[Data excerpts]
Record resolved (fs : FileSystem) (argv : list string) (dir : string) (secrets : list string) (path : string) (c : Command) : Prop := {
  rs_argv : ∃ exe, argv = exe :: cmd_Args c ∧
    approvable (cmd_Args c) [Base (cmd_Executable c); Base exe; versionless (Base (cmd_Executable c)); versionless (Base exe)];
  rs_dir : IsAbs dir = true ∧ EvalSymlinks fs dir = Some (cmd_Dir c);
  rs_secrets : cmd_Secrets c = sort_strings secrets ∧ secrets ≠ [] ∧ valid_names (sort_strings secrets) = true;
  rs_executable : fileSHA256 fs (cmd_Executable c) = Some (cmd_ExecutableSHA256 c) ∧
    ∃ from, EvalSymlinks fs from = Some (cmd_Executable c);
  rs_interpreter : (shebang fs (cmd_Executable c) = None ∧ cmd_Interpreter c = "" ∧ cmd_InterpreterSHA256 c = "") ∨
    (fileSHA256 fs (cmd_Interpreter c) = Some (cmd_InterpreterSHA256 c) ∧ ∃ from, EvalSymlinks fs from = Some (cmd_Interpreter c));
  rs_files : ∀ f, f ∈ cmd_Files c → fileSHA256 fs (bf_Path f) = Some (bf_SHA256 f) ∧ ∃ from, EvalSymlinks fs from = Some (bf_Path f);
  rs_all_files : ∀ a real st, a ∈ cmd_Args c → EvalSymlinks fs (if IsAbs a then a else Join (cmd_Dir c) a) = Some real →
    Stat fs real = Some st → fi_IsRegular st = true → ∃ f, f ∈ cmd_Files c ∧ bf_Path f = real;
  rs_always : cmd_AlwaysAllowed c = true → shebang fs (cmd_Executable c) = None ∧ under (cmd_Executable c) (cmd_Dir c) = false ∧
    (∀ f, f ∈ cmd_Files c → under (bf_Path f) (cmd_Dir c) = false) ∧ (Base (cmd_Executable c) ∉ shells) ∧
    versionless (Base (cmd_Executable c)) ∉ runsProjectCode;
}.

Lemma within_set_true l s : within_set l s = true ↔ s ∈ l.
Proof.
  unfold within_set. rewrite existsb_exists. setoid_rewrite String.eqb_eq. setoid_rewrite <-list_elem_of_In. naive_solver.
Qed.
Lemma within_set_false l s : within_set l s = false ↔ s ∉ l.
Proof. by rewrite <-within_set_true, not_true_iff_false. Qed.

Lemma refuse_programs_ok args names u : refuse_programs args names = Ok u → approvable args names.
Proof.
  induction names as [|n names IH]; [by intros _ b ?%elem_of_nil|]. cbn [refuse_programs].
  intros ([] & Hn & Hrest)%bind_Ok b [->|Hb]%elem_of_cons; [|by apply IH]. unfold refuse_program in Hn.
  rewrite !reject_if_bind, reject_if_Ok in Hn. destruct Hn as (Hr & Hs & Hf). split_and!.
  - by apply within_set_false.
  - intros Hin%within_set_true. by rewrite Hin in Hs.
  - intros f Hin. assert (Hff : negb (nonempty f) || containsArg args f = false).
    { destruct (negb (nonempty f) || containsArg args f) eqn:E; [|done]. exfalso. apply not_true_iff_false in Hf. apply Hf.
      apply existsb_exists. exists f. split; [by apply list_elem_of_In|done]. }
    apply orb_false_iff in Hff as [Hf1 Hf2]. split; [|done]. apply nonempty_true. by apply negb_false_iff.
Qed.
(** The files that the loop over the arguments binds. *)
Definition bound (fs : FileSystem) (f : BoundFile) : Prop :=
  fileSHA256 fs (bf_Path f) = Some (bf_SHA256 f) ∧ ∃ from, EvalSymlinks fs from = Some (bf_Path f).

Lemma bind_files_ok fs realDir args files project files' project' :
  bind_files fs realDir args files project = Ok (files', project') →
  ∃ more, files' = files ++ more ∧ Forall (bound fs) more ∧
    (∀ a real st, a ∈ args → EvalSymlinks fs (if IsAbs a then a else Join realDir a) = Some real → Stat fs real = Some st →
      fi_IsRegular st = true → ∃ f, f ∈ more ∧ bf_Path f = real) ∧
    (project' = false → project = false ∧ ∀ f, f ∈ more → under (bf_Path f) realDir = false).
Proof.
  revert files project. induction args as [|a args IH]; intros files project; cbn [bind_files].
  { intros [= <- <-]. exists []. rewrite app_nil_r. split_and!; [done|constructor|by intros ? ? ? ?%elem_of_nil|].
    intros ->. split; [done|]. by intros ? ?%elem_of_nil. }
  assert (Hskip : (∀ real st, EvalSymlinks fs (if IsAbs a then a else Join realDir a) = Some real → Stat fs real = Some st →
      fi_IsRegular st = true → False) → bind_files fs realDir args files project = Ok (files', project') →
    ∃ more, files' = files ++ more ∧ Forall (bound fs) more ∧
      (∀ a' real st, a' ∈ a :: args → EvalSymlinks fs (if IsAbs a' then a' else Join realDir a') = Some real → Stat fs real = Some st →
        fi_IsRegular st = true → ∃ f, f ∈ more ∧ bf_Path f = real) ∧
      (project' = false → project = false ∧ ∀ f, f ∈ more → under (bf_Path f) realDir = false)).
  { intros Hno H. apply IH in H as (more & -> & Hb & Hall & Hp). exists more. split_and!; [done|done| |done].
    intros a' real st [->|Hin]%elem_of_cons; [intros E1 E2 E3; by destruct (Hno _ _ E1 E2 E3)|by apply Hall]. }
  destruct (EvalSymlinks fs _) as [real|] eqn:Er; [|by apply Hskip].
  destruct (Stat fs real) as [st|] eqn:Es; [|apply Hskip; intros; by simplify_eq].
  destruct (fi_IsRegular st) eqn:Ef; cbn [negb]; [|apply Hskip; intros; congruence].
  clear Hskip. rewrite reject_if_bind. intros (_ & (h & Hh%or_refuse_Ok & H)%bind_Ok).
  apply IH in H as (more & -> & Hb & Hall & Hp). exists ({| bf_Path := real; bf_SHA256 := h |} :: more).
  split_and!; [by rewrite <-app_assoc| | |].
  - constructor; [|done]. split; [done|]. by eexists.
  - intros a' real' st' [->|Hin]%elem_of_cons E1 E2 E3.
    + exists {| bf_Path := real; bf_SHA256 := h |}. split; [by left|]. cbn. congruence.
    + destruct (Hall _ _ _ Hin E1 E2 E3) as (f & ? & ?). exists f. split; [by right|done].
  - intros [[-> Hu]%orb_false_iff Hm]%Hp. split; [done|]. intros f [->|Hin]%elem_of_cons; [done|by apply Hm].
Qed.

Lemma resolveInterpreter_ok fs line path real :
  resolveInterpreter fs line path = Ok real → ∃ from, EvalSymlinks fs from = Some real.
Proof.
  unfold resolveInterpreter. destruct (Fields line) as [|interp rest]; [done|].
  intros ([interp' rest'] & _ & H)%bind_Ok. apply bind_Ok in H as (real' & Hr%or_refuse_Ok & H).
  rewrite !reject_if_bind in H. destruct H as (_ & _ & [= ->]). by exists interp'.
Qed.

Lemma ResolveCommand_resolved fs argv dir secrets path c :
  ResolveCommand fs argv dir secrets path = Ok c → resolved fs argv dir secrets path c.
Proof.
  unfold ResolveCommand. destruct argv as [|exe args]; [done|]. rewrite !reject_if_bind.
  intros (Hn & _ & _ & Hd & H). passed Hn. passed Hd. apply bind_Ok in H as (realDir & Hdir%or_refuse_Ok & H).
  apply bind_Ok in H as (info & _ & H). rewrite !reject_if_bind in H. destruct H as (_ & Hnames & H).
  apply bind_Ok in H as (located & _ & H). apply bind_Ok in H as (realExe & Hexe%or_refuse_Ok & H).
  apply bind_Ok in H as (info' & _ & H). rewrite reject_if_bind in H. destruct H as (_ & H).
  apply bind_Ok in H as ([] & Hprog%refuse_programs_ok & H). apply bind_Ok in H as (sum & Hsum%or_refuse_Ok & H).
  apply bind_Ok in H as ([[interp isum] project] & Hint & H). apply bind_Ok in H as ([files project'] & Hfiles & H).
  apply bind_files_ok in Hfiles as (more & Efiles & Hb & Hall & Hp). cbn [app] in Efiles. subst files. injection H as <-.
  assert (Hi : (shebang fs realExe = None ∧ interp = "" ∧ isum = "" ∧
      project = within_set runsProjectCode (versionless (Base realExe)) || within_set runsProjectCode (versionless (Base exe)) ||
        within_set shells (Base realExe) || within_set shells (Base exe)) ∨
    (fileSHA256 fs interp = Some isum ∧ (∃ from, EvalSymlinks fs from = Some interp) ∧ project = true)).
  { destruct (shebang fs realExe) as [line|]; [right|left; by injection Hint as <- <- <-].
    apply bind_Ok in Hint as (r & Hr%resolveInterpreter_ok & Hint). apply bind_Ok in Hint as (s & Hs%or_refuse_Ok & Hint).
    by injection Hint as <- <- <-. }
  split; cbn; [by exists exe|done| | | | |done|].
  - split_and!; [done| |by apply negb_false_iff]. intros ->. by cbn in Hn.
  - split; [done|]. by eexists.
  - destruct Hi as [(? & ? & ? & _)|(? & ? & _)]; [by left|by right].
  - intros f Hf. rewrite Forall_forall in Hb. by apply Hb.
  - intros [Hpf Hdf]%andb_true_iff. apply negb_true_iff in Hpf, Hdf. apply Hp in Hpf as [Hpf Hm].
    destruct Hi as [(? & _ & _ & ->)|(_ & _ & ->)]; [|done]. rewrite !orb_false_iff, !within_set_false in Hpf.
    split_and!; try done; apply Hpf.
Qed.
(** A file system whose resolved paths are valid UTF-8. *)
Definition paths_utf8 (fs : FileSystem) : Prop := ∀ p q, EvalSymlinks fs p = Some q → valid_utf8 q = true.

Lemma fileSHA256_utf8 fs p h : fileSHA256 fs p = Some h → valid_utf8 h = true.
Proof. unfold fileSHA256. destruct (ReadFile fs p); cbn; [|done]. intros [= <-]. apply hex_utf8. Qed.

Lemma valid_names_each names : valid_names names = true → Forall (λ n, ValidName n = true) names.
Proof.
  induction names as [|n names IH]; [constructor|]. cbn. intros [[Hn _]%andb_true_iff Hr]%andb_true_iff.
  constructor; [done|by apply IH].
Qed.

Lemma resolved_utf8 fs argv dir secrets path c :
  resolved fs argv dir secrets path c → Forall (λ a, valid_utf8 a = true) argv → paths_utf8 fs → command_utf8 c.
Proof.
  intros [[exe [Eargv _]] [_ Hd] (Hs & _ & Hn) [Hsum [from He]] Hi Hf _ _] Hargv Hfs. subst argv.
  inversion Hargv as [|? ? _ Hargs]; subst. split_and!; try done.
  - by eapply Hfs.
  - by eapply fileSHA256_utf8.
  - destruct Hi as [(_ & -> & _)|(_ & [p Hp])]; [done|by eapply Hfs].
  - destruct Hi as [(_ & _ & ->)|(Hi & _)]; [done|by eapply fileSHA256_utf8].
  - apply Forall_forall. intros f Hin. destruct (Hf f Hin) as [Hh [p Hp]]. split; [by eapply Hfs|by eapply fileSHA256_utf8].
  - by eapply Hfs.
  - rewrite Hs. eapply Forall_impl; [by apply valid_names_each|]. intros n. apply ValidName_utf8.
Qed.

(** C22: an approval binds the command.  Let a command be resolved and shown, and let a
    later request pass the check before it is run, possibly with other arguments and
    over other files.  Unless two approval texts collide, the arguments, the working
    directory and the secrets are the approved ones; the executable, its interpreter
    and every bound file have the content of the approved digest; every argument that now names a
    file is bound; and the program is not one of those that cannot be approved.
    The arguments and the paths of the file systems are valid UTF-8: the key, which is
    made of JSON, does not tell other bytes apart ([invalid_utf8_is_one]). *)
Theorem approval_binds_command fs0 fs argv0 dir0 secrets0 approved argv dir secrets path u :
  ResolveCommand fs0 argv0 dir0 secrets0 path = Ok approved →
  Verify fs approved argv dir secrets path = Ok u →
  Forall (λ a, valid_utf8 a = true) argv0 → Forall (λ a, valid_utf8 a = true) argv → paths_utf8 fs0 → paths_utf8 fs →
  (∀ c, sha256 (approval_text c) = sha256 (approval_text approved) → approval_text c = approval_text approved) →
  (∃ exe, argv = exe :: cmd_Args approved ∧ approvable (cmd_Args approved) [Base (cmd_Executable approved); Base exe]) ∧
  EvalSymlinks fs dir = Some (cmd_Dir approved) ∧ sort_strings secrets = cmd_Secrets approved ∧
  fileSHA256 fs (cmd_Executable approved) = Some (cmd_ExecutableSHA256 approved) ∧
  (cmd_Interpreter approved ≠ "" → fileSHA256 fs (cmd_Interpreter approved) = Some (cmd_InterpreterSHA256 approved)) ∧
  (∀ f, f ∈ cmd_Files approved → fileSHA256 fs (bf_Path f) = Some (bf_SHA256 f)) ∧
  ∀ a real st, a ∈ cmd_Args approved → EvalSymlinks fs (if IsAbs a then a else Join (cmd_Dir approved) a) = Some real →
    Stat fs real = Some st → fi_IsRegular st = true → ∃ f, f ∈ cmd_Files approved ∧ bf_Path f = real.
Proof.
  intros H0%ResolveCommand_resolved H U0 U P0 P Hcol. unfold Verify in H. apply bind_Ok in H as (now & Hnow%ResolveCommand_resolved & H).
  apply reject_if_Ok, negb_false_iff, String.eqb_eq in H. unfold ApprovalKey in H. apply hex_inj, Hcol, approval_text_inj in H;
    [|by eapply resolved_utf8..]. destruct H as (E1 & E2 & E3 & E4 & E5 & E6 & E7 & E8).
  destruct Hnow as [[exe [Ea Hap]] [_ Hd] (Hs & _) [Hsum _] Hi Hf Hall _]. rewrite E1, E6 in Hap. rewrite E6 in Ea, Hall.
  rewrite E5 in Hf, Hall. rewrite E7 in Hd, Hall. rewrite E1, E2 in Hsum. rewrite E3, E4 in Hi. split_and!.
  - exists exe. split; [done|]. intros b Hb. apply Hap. set_solver.
  - done.
  - congruence.
  - done.
  - intros Hne. by destruct Hi as [(_ & ? & _)|(? & _)].
  - intros f Hin. by apply Hf.
  - done.
Qed.
End Resolved.

(** ** An example *)

Module CommandDemo.
#[export] Instance crypto : Crypto := {| sha256 := id; ed25519_verify := λ _ _ _, true; x25519_usable := λ _, true |}.
(** A program of the system, and a script in the working directory. *)
Definition files : FileSystem := {|
  EvalSymlinks p := if existsb (String.eqb p) ["/bin/deploy"; "/work"; "/work/run.cfg"] then Some p else None;
  Stat p :=
    if String.eqb p "/work" then Some {| fi_IsDir := true; fi_IsRegular := false; fi_Executable := true; fi_Size := 0 |}
    else if String.eqb p "/bin/deploy" then Some {| fi_IsDir := false; fi_IsRegular := true; fi_Executable := true; fi_Size := 3 |}
    else if String.eqb p "/work/run.cfg" then Some {| fi_IsDir := false; fi_IsRegular := true; fi_Executable := false; fi_Size := 3 |}
    else None;
  ReadFile p := if String.eqb p "/bin/deploy" then Some "ELF" else if String.eqb p "/work/run.cfg" then Some "k=v" else None |}.
Definition argv : list string := ["deploy"; "run.cfg"; "--fast"].
Definition approved : Command := {|
  cmd_Executable := "/bin/deploy"; cmd_Args := ["run.cfg"; "--fast"]; cmd_Dir := "/work"; cmd_Secrets := ["DB_URL"; "TOKEN"];
  cmd_ExecutableSHA256 := hex "ELF"; cmd_Interpreter := ""; cmd_InterpreterSHA256 := "";
  cmd_Files := [{| bf_Path := "/work/run.cfg"; bf_SHA256 := hex "k=v" |}]; cmd_Warnings := [script_warning]; cmd_AlwaysAllowed := false |}.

Task objective =>
Set down, from the entries above, exactly the lines from the one with "file is bound;" up to and including the one with "Theorem approval_binds_command fs0", and no other lines.

Exercise answer =>
    file is bound; and the program is not one of those that cannot be approved.
    The arguments and the paths of the file systems are valid UTF-8: the key, which is
    made of JSON, does not tell other bytes apart ([invalid_utf8_is_one]). *)
Theorem approval_binds_command fs0 fs argv0 dir0 secrets0 approved argv dir secrets path u :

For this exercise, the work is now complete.